PROBLEM DESCRIPTION: Beginning with the line that holds "Hon). cbv zeta." in the data below, give again every line through the one that holds "(** * matmul_explainer: sign-class", exactly as written.

#####

Lemma learn_keeps (self : AIAgentCore) :
  config (learn_from_patterns self).1 = config self
  /\ command_history (learn_from_patterns self).1 = command_history self.
Proof.
  unfold learn_from_patterns. destruct (command_history self) eqn:E; [done|].
  simpl. done.
Qed.

Lemma get_suggestions_keeps (self : AIAgentCore) (context : ContextDict) :
  config (get_suggestions self context).1 = config self
  /\ command_history (get_suggestions self context).1
     = command_history self.
Proof.
  unfold get_suggestions. cbn [fst].
  destruct (learned_patterns self); [done|]. apply learn_keeps.
Qed.

Lemma agent_step_bound (self : AIAgentCore) (op : AgentOp) :
  0 < history_bound (config self) ->
  Z.of_nat (length (command_history self)) <= history_bound (config self) ->
  config (agent_step self op) = config self
  /\ Z.of_nat (length (command_history (agent_step self op)))
     <= history_bound (config self).
Proof.
  intros Hpos Hlen. destruct op as [c| |context|? ? ?|]; cbn [agent_step].
  - destruct (process_call_keeps self c) as [Hc _]. split; [done|].
    destruct (default false (learning_enabled (config self))) eqn:Hon.
    + rewrite (process_call_history self c Hon). cbv zeta.
      rewrite (bounded_slice _ Hpos), last_m_length by done. lia.
    + unfold process_call, process_command. by rewrite Hon.
  - destruct (learn_keeps self) as [-> ->]. done.
  - destruct (get_suggestions_keeps self context) as [-> ->]. done.
  - done.
  - simpl. split; [done|lia].
Qed.
(** * matmul_explainer: sign-class decomposition of matmul-like operations

    A shallow embedding of [matmul_explainer.py] and the properties of its
    classification, filtering, order-normalisation and summary code.

    Conventions of the embedding.
    - A floating-point value is an [fval]: an exact rational (a finite float,
      rounding left out) or [NaN].  Comparisons follow IEEE 754: every
      ordered comparison with [NaN] is false.  Infinities are not modelled.
    - An input tensor of a classify function is a [matrix] (list of rows).
    - A classification result of shape [value_shape + (T,)] is an [ndarray]:
      its last dimension [channels] and the list of its [positions]
      ([value_shape] flattened in C order), each position holding its row
      of [T] terms.  Each numpy operation with [axis=-1] acts on every
      position independently, so such code is embedded once for one position
      (suffix [_at] where the source function works on whole arrays) and
      mapped over the positions.
    - Python exceptions are the [Raise] results of the [result] monad.
    - [np.argsort] is an interface ([ArgSort]); its tie-breaking is left open
      and [stable_argsort] is one lawful instance used for evaluation. *)

From Stdlib Require Import String Ascii DecimalString.
From Stdlib Require Import ZArith QArith Qabs Qround Bool List.
From Stdlib Require Import Permutation Sorted Lia Lqa.
Import ListNotations.

Set Implicit Arguments.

#####

TASK SOLUTION:
    + rewrite (process_call_history self c Hon). cbv zeta.
      rewrite (bounded_slice _ Hpos), last_m_length by done. lia.
    + unfold process_call, process_command. by rewrite Hon.
  - destruct (learn_keeps self) as [-> ->]. done.
  - destruct (get_suggestions_keeps self context) as [-> ->]. done.
  - done.
  - simpl. split; [done|lia].
Qed.
(** * matmul_explainer: sign-class decomposition of matmul-like operations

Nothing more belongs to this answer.